Work item – Report the number of lines in the entries below that include the word "oldest", and nothing else.

☆ ☆ ☆ ☆ ☆ ☆ ☆

Record ResultsLaneController := mkLanes {
  dispatch_rows_per_turn : Ewma;
  dispatch_turn_duration : Ewma;
  completion_rows_per_turn : Ewma;
  completion_turn_duration : Ewma;
  shared_rows_per_turn : Ewma;
  shared_turn_duration : Ewma;
  preferred : option ResultsLane;
  direction_streak : DirectionStreak;
  preferred_turns : Z
}.

Definition ResultsLaneController_new (window : Z) : ResultsLaneController :=
  mkLanes (Ewma_new window) (Ewma_new window) (Ewma_new window) (Ewma_new window) (Ewma_new window) (Ewma_new window)
    None DirectionStreak_default 0.

(** Update of the preference, the streak and the turns *)
Definition set_preference (p : option ResultsLane) (s : DirectionStreak) (turns : Z) (c : ResultsLaneController) :=
  mkLanes (dispatch_rows_per_turn c) (dispatch_turn_duration c) (completion_rows_per_turn c)
    (completion_turn_duration c) (shared_rows_per_turn c) (shared_turn_duration c) p s turns.

Definition other_lane (lane : ResultsLane) : ResultsLane :=
  match lane with Dispatch => Completion | Completion => Dispatch end.

(** [a.or(b)] *)
Definition option_or {A} (a b : option A) : option A := match a with Some _ => a | None => b end.

Definition pressure (lane : ResultsLane) (queued_rows : Z) (oldest : option Z) (now : Z) (c : ResultsLaneController) :
    option f64 :=
  let rows_per_turn := match lane with
                       | Dispatch => ew_value (dispatch_rows_per_turn c)
                       | Completion => ew_value (completion_rows_per_turn c) end in
  let turn_duration := match lane with
                       | Dispatch => ew_value (dispatch_turn_duration c)
                       | Completion => ew_value (completion_turn_duration c) end in
  rows ← option_or rows_per_turn (ew_value (shared_rows_per_turn c));
  duration ← option_or turn_duration (ew_value (shared_turn_duration c));
  let queued_turns := fdiv (f64_of_Z queued_rows) (fmax rows fone) in
  let waited := match oldest with
                | Some queued_at => as_secs_f64 (saturating_duration_since now queued_at)
                | None => fzero end in
  Some (fadd queued_turns (fdiv waited (fmax duration MIN_POSITIVE))).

☆ ☆ ☆ ☆ ☆ ☆ ☆

Answer – 2